**Dataset records**:
(* ===== verification/SidecarSafe.v ===== *)
(** * The supervision of a sidecar is right, and where it is not
    ([cranelift/src/ecma.rs])

    At most one process runs, the pauses stay within bounds, a dead child is
    replaced as soon as one can be started; but a replacement is not the process
    the loopback expects, and one started during the drop outlives its owner. *)

From S2P Require Import Prelude Text RefiUtil RefiJson ModuleHost Ecma EcmaSafe Sidecar.
Import RefiUtil RefiJson Ecma Sidecar.

Module SidecarSafe.

Section safe.
Variable module_name : bytes.
Local Abbreviation step := (step module_name).
Local Abbreviation turn := (turn module_name).

(** ** What holds in every reachable state *)
Definition slot_set (st : state) : gset Z := match st_slot st with Some pid => {[ pid ]} | None => ∅ end.
(** The processes the thread and the slot account for. *)
Definition accounted (st : state) : Prop :=
  match st_supervisor st with Down => st_procs st = ∅ | Spawned pid => st_procs st ⊆ {[ pid ]} | _ => st_procs st ⊆ slot_set st end.
Record sound (first : Z) (st : state) : Prop := {
  so_expected : st_expected st = first;
  so_backoff : 100 ≤ st_backoff st ≤ 8000;
  so_procs : accounted st
}.
Lemma accounted_one st : accounted st → (size (st_procs st) ≤ 1)%nat.
Proof.
  assert (∀ X pid, X ⊆ ({[ pid ]} : gset Z) → (size X ≤ 1)%nat) as Hs.
  { intros X pid Hx. apply subseteq_size in Hx. by rewrite size_singleton in Hx. }
  unfold accounted, slot_set. destruct (st_supervisor st); [| |intros ->; rewrite size_empty; lia|apply Hs|];
    (destruct (st_slot st); [apply Hs|intros Hx; apply subseteq_size in Hx; rewrite size_empty in Hx; lia]).
Qed.
Lemma exited_none st : accounted st → st_supervisor st = Polling → exited st = true → st_procs st = ∅.
Proof.
  unfold accounted, exited, slot_set. intros Ha Hs. rewrite Hs in Ha. destruct (st_slot st) as [pid|]; [|done].
  intros Hn%bool_decide_eq_true. set_solver.
Qed.
Lemma accounted_sub st procs : procs ⊆ st_procs st → accounted st → accounted (put_procs procs st).
Proof. unfold accounted, slot_set. cbn. destruct (st_supervisor st); set_solver. Qed.
Lemma kill_sub st : ∃ procs, procs ⊆ st_procs st ∧ kill_child st = put_procs procs st ∧ procs ∩ slot_set st = ∅.
Proof.
  unfold kill_child, slot_set. destruct (st_slot st) as [pid|] eqn:E; [exists (st_procs st ∖ {[ pid ]})|exists (st_procs st)]; (split; [set_solver|]);
    (split; [by destruct st|set_solver]).
Qed.
Lemma step_sound first st st' : step st st' → sound first st → sound first st'.
Proof.
  intros Hst [He Hb Ha]. destruct Hst as [pid st|st Hs|st Hs|made st Hs Hfresh|pid st Hs|st Ho|st Ho|st Ho].
  - split; [done..|]. apply accounted_sub; set_solver.
  - split; [done..|]. unfold accounted in *. rewrite Hs in Ha. cbn. by destruct (st_quit st).
  - unfold poll. destruct (exited st) eqn:Ex; (split; [done|cbn; lia|]).
    + unfold accounted. cbn. by apply exited_none.
    + unfold accounted in *. by rewrite Hs in Ha.
  - unfold accounted in Ha. rewrite Hs in Ha. destruct made as [pid|e|]; (split; [done|cbn; lia|]); unfold accounted; cbn; rewrite Ha; set_solver.
  - split; [done|cbn; lia|]. unfold accounted in *. by rewrite Hs in Ha.
  - destruct (kill_sub st) as (procs & Hp & -> & _). split; [done..|]. by apply accounted_sub.
  - by split.
  - destruct (kill_sub st) as (procs & Hp & Hk & Hd). unfold drop_child. rewrite Hk. split; [done..|].
    unfold accounted, slot_set in *. cbn. destruct (st_supervisor st), (st_slot st); set_solver.
Qed.
Lemma supervised_sound first : sound first (supervised first).
Proof. split; [done|cbn; lia|]. cbn. set_solver. Qed.
Lemma reachable_sound first st : rtc step (supervised first) st → sound first st.
Proof. intros Hr. eapply rtc_ind_r with (P := sound first); [apply supervised_sound| |exact Hr]. intros; by eapply step_sound. Qed.

(** C18. In every interleaving of the supervising thread, the owner's kills and
    drop, and processes that end, at most one process of a sidecar runs and the
    thread's pause is between 100 milliseconds and 8 seconds. *)
Theorem single_sidecar first st : rtc step (supervised first) st → (size (st_procs st) ≤ 1)%nat ∧ 100 ≤ st_backoff st ≤ 8000.
Proof. intros [_ Hb Ha]%reachable_sound. split; [by apply accounted_one|done]. Qed.

(** The loopback keeps expecting the first process: every connection of a
    replacement the supervisor started and recorded as healed is refused, and
    calls nothing in the kernel. *)
Theorem healed_refused {K} `{Unfer K, JsonCodec, HexText} late first st pid b c (w : world (K:=K)) :
  rtc step (supervised first) st → first ≠ 0 → st_slot st = Some pid → pid ≠ first →
  let out := accept_conn late b (st_expected st) (Some pid) c w in
  out.2 = Ok (Some forbidden) ∧ EcmaSafe.extends (λ e, ∃ th entry, e = Audited th entry) w out.1.
Proof.
  intros [-> _ _]%reachable_sound Hf Hs Hp. unfold accept_conn. rewrite (proj2 (Z.eqb_neq _ _) Hf), bool_decide_eq_true_2 by congruence.
  split; [done|]. eexists [_]. split; [reflexivity|]. constructor; [by eauto|constructor].
Qed.

(** ** Replacement *)
Definition turns (outcomes : list (res bytes Z)) (st : state) : state := foldl (λ st made, turn made st) st outcomes.
(** The time slept, in milliseconds. *)
Fixpoint slept (outcomes : list (res bytes Z)) (st : state) : Z :=
  match outcomes with [] => 0 | made :: outcomes => st_backoff st + slept outcomes (turn made st) end.
Definition waiting (st : state) : Prop := st_supervisor st = Sleeping ∧ st_quit st = false ∧ exited st = true.
Definition failed (e : bytes) : list (bytes * bool) :=
  [(named module_name "KERNEL_DOWN", false); (named module_name "RESPAWN_FAILED" ++ str ": " ++ e, false)].
Definition healed : list (bytes * bool) := [(named module_name "KERNEL_DOWN", false); (named module_name "KERNEL_HEALED", true)].
Lemma turn_down made st : waiting st →
  turn made st = let st := respawn module_name made (put_supervisor Down (put_supervisor Polling st)) in
                 match st_supervisor st with Spawned pid => install module_name pid st | _ => st end.
Proof.
  intros (Hs & Hq & Hx). unfold turn, wake. rewrite Hq. cbn [st_supervisor put_supervisor]. unfold poll.
  assert (exited (put_supervisor Polling st) = true) as -> by exact Hx. done.
Qed.
Lemma turn_fails e st : waiting st → 100 ≤ st_backoff st →
  waiting (turn (Err e) st) ∧ 100 ≤ st_backoff (turn (Err e) st) ≤ 8000 ∧ st_audit (turn (Err e) st) = st_audit st ++ failed e.
Proof. intros Hw Hb. rewrite turn_down by done. destruct Hw as (_ & Hq & Hx). split; [by split|]. cbn. split; [lia|]. by rewrite <- app_assoc. Qed.

(** C29. When the child has died and nobody quits, the loop keeps trying: after
    any number of failed starts the first start that works puts a running child
    in the slot; every failure and the recovery are recorded in order, and the
    time slept is at most 8 seconds per failure beyond the first pause. *)
Theorem supervise_heals errs pid st : waiting st → 100 ≤ st_backoff st →
  let outcomes := (Err <$> errs) ++ [Ok pid] in let st' := turns outcomes st in
  st_slot st' = Some pid ∧ pid ∈ st_procs st' ∧ st_supervisor st' = Sleeping ∧
  st_audit st' = st_audit st ++ concat (failed <$> errs) ++ healed ∧
  slept outcomes st ≤ st_backoff st + 8000 * Zlen errs.
Proof.
  revert st. induction errs as [|e errs IH]; intros st Hw Hb; cbn [fmap list_fmap app turns foldl slept].
  - rewrite turn_down by done. cbn. split; [done|]. split; [set_solver|]. split; [done|]. split; [by rewrite <- app_assoc|lia].
  - destruct (turn_fails e st Hw Hb) as (Hw' & Hb' & Ha). destruct (IH _ Hw' (proj1 Hb')) as (H1 & H2 & H3 & H4 & H5).
    split; [exact H1|]. split; [exact H2|]. split; [exact H3|]. split; [|cbn [length]; lia].
    unfold turns in H4. rewrite H4, Ha, <- app_assoc. cbn [concat fmap list_fmap]. by rewrite <- app_assoc.
Qed.
(** A turn is a run of the thread's steps. *)
Lemma turn_steps made st : st_supervisor st = Sleeping → (∀ pid, made = Ok pid → pid ∉ st_procs st) → rtc step st (turn made st).
Proof.
  intros Hs Hf. unfold turn. eapply rtc_l; [by apply step_wake|]. destruct (st_supervisor (wake st)) eqn:Ew; try done.
  eapply rtc_l; [by apply step_poll|]. destruct (st_supervisor (poll (wake st))) eqn:Ep; try done.
  assert (st_procs (poll (wake st)) = st_procs st) as Hpr by (unfold poll; by destruct (exited _)).
  eapply rtc_l; [apply (step_respawn _ made); [done|by rewrite Hpr]|].
  destruct (st_supervisor (respawn _ _ _)) eqn:Er; try done. apply rtc_once. by apply step_install.
Qed.

(** ** The drop *)
Definition ended (st : state) : Prop :=
  st_slot st = None ∧ st_procs st = ∅ ∧ st_owner st = Dropped ∧ st_quit st = true ∧
  (st_supervisor st = Sleeping ∨ st_supervisor st = Polling ∨ st_supervisor st = Returned).
Lemma step_ended st st' : step st st' → ended st → ended st'.
Proof.
  intros Hst (Hs & Hp & Ho & Hq & Hsup). unfold ended in *. destruct Hst as [pid st|st E|st E|made st E Hfresh|pid st E|st E|st E|st E]; cbn.
  - rewrite Hp. split; [done|]. split; [set_solver|done].
  - rewrite Hq. naive_solver.
  - unfold poll, exited. rewrite Hs. cbn. naive_solver.
  - destruct Hsup as [|[|]]; congruence.
  - destruct Hsup as [|[|]]; congruence.
  - congruence.
  - congruence.
  - congruence.
Qed.
(** A drop that finds the supervising thread asleep, polling or gone ends the
    child for good: no process of the sidecar runs in any later state. *)
Theorem drop_ends first st st' : rtc step (supervised first) st → st_owner st = Quitting → st_quit st = true →
  (st_supervisor st = Sleeping ∨ st_supervisor st = Polling ∨ st_supervisor st = Returned) →
  rtc step (drop_child st) st' → st_procs st' = ∅.
Proof.
  intros [_ _ Ha]%reachable_sound Ho Hq Hs Hr.
  assert (ended (drop_child st)) as He.
  { destruct (kill_sub st) as (procs & Hp & Hk & Hd). unfold ended, drop_child. rewrite Hk. cbn. split; [done|]. split; [|done].
    unfold accounted in Ha. destruct Hs as [E|[E|E]]; rewrite E in Ha; set_solver. }
  assert (ended st') as (_ & Hp & _); [|done].
  eapply rtc_ind_r with (P := ended); [exact He| |exact Hr]. intros; by eapply step_ended.
Qed.
(** A drop that comes between the thread's look at a dead child and its
    restart leaves a running process behind: the owner is gone, the thread has
    returned, and nothing will end the process. *)
Theorem drop_orphans : ∃ st, rtc step (supervised 1) st ∧ st_owner st = Dropped ∧ st_supervisor st = Returned ∧ st_procs st = {[ 2 ]}.
Proof.
  eexists. split.
  - eapply rtc_l; [apply (step_exit _ 1)|]. eapply rtc_l; [by apply step_wake|]. eapply rtc_l; [by apply step_poll|].
    eapply rtc_l; [by apply step_quit|]. eapply rtc_l; [by apply step_drop|].
    eapply rtc_l; [apply (step_respawn _ (Ok 2)); [by vm_compute|]|].
    { intros pid [= <-]. by vm_compute. }
    eapply rtc_l; [apply (step_install _ 2); by vm_compute|]. eapply rtc_l; [apply step_wake; by vm_compute|]. apply rtc_refl.
  - by vm_compute.
Qed.

(** ** The wait and the calls *)
Lemma wait_ready_ends rounds : Exists (λ r, rd_late r = true) rounds → is_Some (wait_ready rounds).
Proof.
  induction 1 as [r rounds Hl|r rounds _ IH]; cbn; destruct (rd_wait r) as [[st|]|e|]; try by eexists; destruct (rd_connect r).
  - rewrite Hl. by destruct (rd_connect r); eexists.
  - destruct (rd_connect r), (rd_late r); by eauto.
Qed.
Lemma wait_ready_connected rounds : wait_ready rounds = Some (Ok ()) → Exists (λ r, rd_wait r = Ok None ∧ rd_connect r = true) rounds.
Proof.
  induction rounds as [|r rounds IH]; cbn; [done|]. destruct (rd_wait r) as [[st|]|e|] eqn:Ew; [done| |done..].
  destruct (rd_connect r) eqn:Ec; [by left|]. destruct (rd_late r); [done|]. intros ?. right. by apply IH.
Qed.
(** A call that runs past its deadline leaves a child for the loop to replace. *)
Lemma call_kills debug_str s ex entry args st pid e : es_module_name s = module_name → st_slot st = Some pid →
  ex (request_text (str "/unfer/call") (call_body debug_str entry args)) = RefusedRecv e → deadline_hit (str "recv: " ++ e) = true →
  let st' := (call debug_str s ex entry args st).1 in
  exited st' = true ∧ st_audit st' = st_audit st ++ [(named module_name "CALL_DEADLINE" ++ str ": " ++ str "recv: " ++ e, false)].
Proof.
  intros <- Hs Hx Hd. unfold call, http_post. rewrite Hx, Hd. unfold kill_child. cbn [fst]. cbn [st_slot host_audit]. rewrite Hs.
  split; [|done]. unfold exited. cbn. rewrite Hs. apply bool_decide_eq_true_2. set_solver.
Qed.
End safe.

(** ** Witnesses *)
Definition after_exit : state := put_procs ∅ (supervised 5).
Lemma after_exit_step : rtc (step (str "m")) (supervised 5) after_exit.
Proof. apply rtc_once. assert (after_exit = put_procs (st_procs (supervised 5) ∖ {[ 5 ]}) (supervised 5)) as -> by (by vm_compute). apply step_exit. Qed.
Lemma single_sidecar_witness : (size (st_procs after_exit) ≤ 1)%nat ∧ 100 ≤ st_backoff after_exit ≤ 8000.
Proof. apply (single_sidecar (str "m") 5). apply after_exit_step. Defined.
Lemma supervise_heals_witness :
  st_slot (turns (str "m") [Err (str "no memory"); Ok 6] after_exit) = Some 6 ∧
  slept (str "m") [Err (str "no memory"); Ok 6] after_exit ≤ 100 + 8000.
Proof.
  destruct (supervise_heals (str "m") [str "no memory"] 6 after_exit) as (H1 & _ & _ & _ & H2); [by vm_compute|by vm_compute|]. by split.
Defined.
Definition quitting : state := drop_quit (supervised 5).
Lemma drop_ends_witness : st_procs (drop_child quitting) = ∅.
Proof.
  apply (drop_ends (str "m") 5 quitting); [|done|done|by left|apply rtc_refl]. apply rtc_once. by apply step_quit.
Defined.
End SidecarSafe.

**What you should do**: Your answer should consist only of the lines above between the line holding "(** A turn is a run of the thread's steps. *)" and the line holding "Definition ended (st", inclusive, each transcribed exactly.

**Exercise solution**:
(** A turn is a run of the thread's steps. *)
Lemma turn_steps made st : st_supervisor st = Sleeping → (∀ pid, made = Ok pid → pid ∉ st_procs st) → rtc step st (turn made st).
Proof.
  intros Hs Hf. unfold turn. eapply rtc_l; [by apply step_wake|]. destruct (st_supervisor (wake st)) eqn:Ew; try done.
  eapply rtc_l; [by apply step_poll|]. destruct (st_supervisor (poll (wake st))) eqn:Ep; try done.
  assert (st_procs (poll (wake st)) = st_procs st) as Hpr by (unfold poll; by destruct (exited _)).
  eapply rtc_l; [apply (step_respawn _ made); [done|by rewrite Hpr]|].
  destruct (st_supervisor (respawn _ _ _)) eqn:Er; try done. apply rtc_once. by apply step_install.
Qed.

(** ** The drop *)
Definition ended (st : state) : Prop :=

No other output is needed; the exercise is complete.